Os diferentes processos de surgimento das cidades carregam até hoje em sua atualidade discursos de um passado e um “saber colonial”, que se manifestam em vários momentos na sociedade. “A venda da imagem de cidade segura muitas vezes vai junto com a venda da cidade justa e democrática. No diagnóstico produzido pelo Plano Estratégico do Rio de Janeiro, com a assessoria de consultores catalâes, a cidade é apresentada como ‘laboratório de experimentação e aperfeiçoamento democrático, baixa intolerância racial e exemplo de harmonia social’” (VEINER, 1999)

Imagem: Planta da cidade de São Sebastião do Rio de Janeiro com suas fortificações, de autoria do engenheiro militar Jean Massé, de 1713, mostrando à direita e ao alto a região do Valongo, então um local ermo.


Imagem: Seqüência da evolução histórica do Porto do Rio.

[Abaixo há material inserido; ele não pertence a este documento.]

(* ===== verification/StateMerklePrunerProgress.v ===== *)
(** * Pruning makes progress

    On databases that do not fail, the loops of the pruner end, and exactly the entries
    of the index between the progress and the target are deleted, provided the metadata
    database has an entry for every version for which a shard has one.  Without that, the
    progress can pass an entry of a shard ([PassedOver]): what keeps such an entry. *)
From stdpp Require Import base list numbers strings option gmap sorting.
From Stdlib Require Import ZArith Lia Bool Sorted.
From S2P Require Import Prelude Hash SparseMerkleProof SparseSpec SparseFacts NibblePath NibblePathFacts ByteCodec JellyfishNode JellyfishNodeFacts JellyfishHash JellyfishSpec JellyfishTree JellyfishRead JellyfishRuns JellyfishBatch JellyfishUpdate JellyfishInsert JellyfishCommit JellyfishHistory StateMerkleDb StateMerklePruner StateMerklePrunerFacts.

Section Progress.
Context {HV K DB : Type} `{SchemaDb HV K DB} `{HB : ByteOrder} `{!ByteOrderLaws} `{!SchemaDbLaws HV K DB}.
Context (sch : StaleSchema).
Hypothesis Hworks : db_works DB.
Implicit Types (db : DB) (e : StaleNodeIndex) (self : StateMerkleDb DB).

Definition between (lo hi : Z) e : Prop := lo <= stale_since_version e <= hi.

Encontramos na zona portuária um palco de experimentos do capital. A cidade é transformada de diversas maneiras a fim de atingir um público específico, e faz isso virando as costas a quem pertence a sua base, a sua força de trabalho, a sua história. “O princípio do século XX, com a modernização do Porto do Rio de Janeiro no âmbito da reforma Pereira Passos, e o princípio do século XXI, com o ‘sonho tornado realidade’ da ‘revitalização’ da Região Portuária do Rio de Janeiro, são exemplos da constituição colonial dos saberes sobre a cidade.” (LIMA, SENE E SOUZA, 2016)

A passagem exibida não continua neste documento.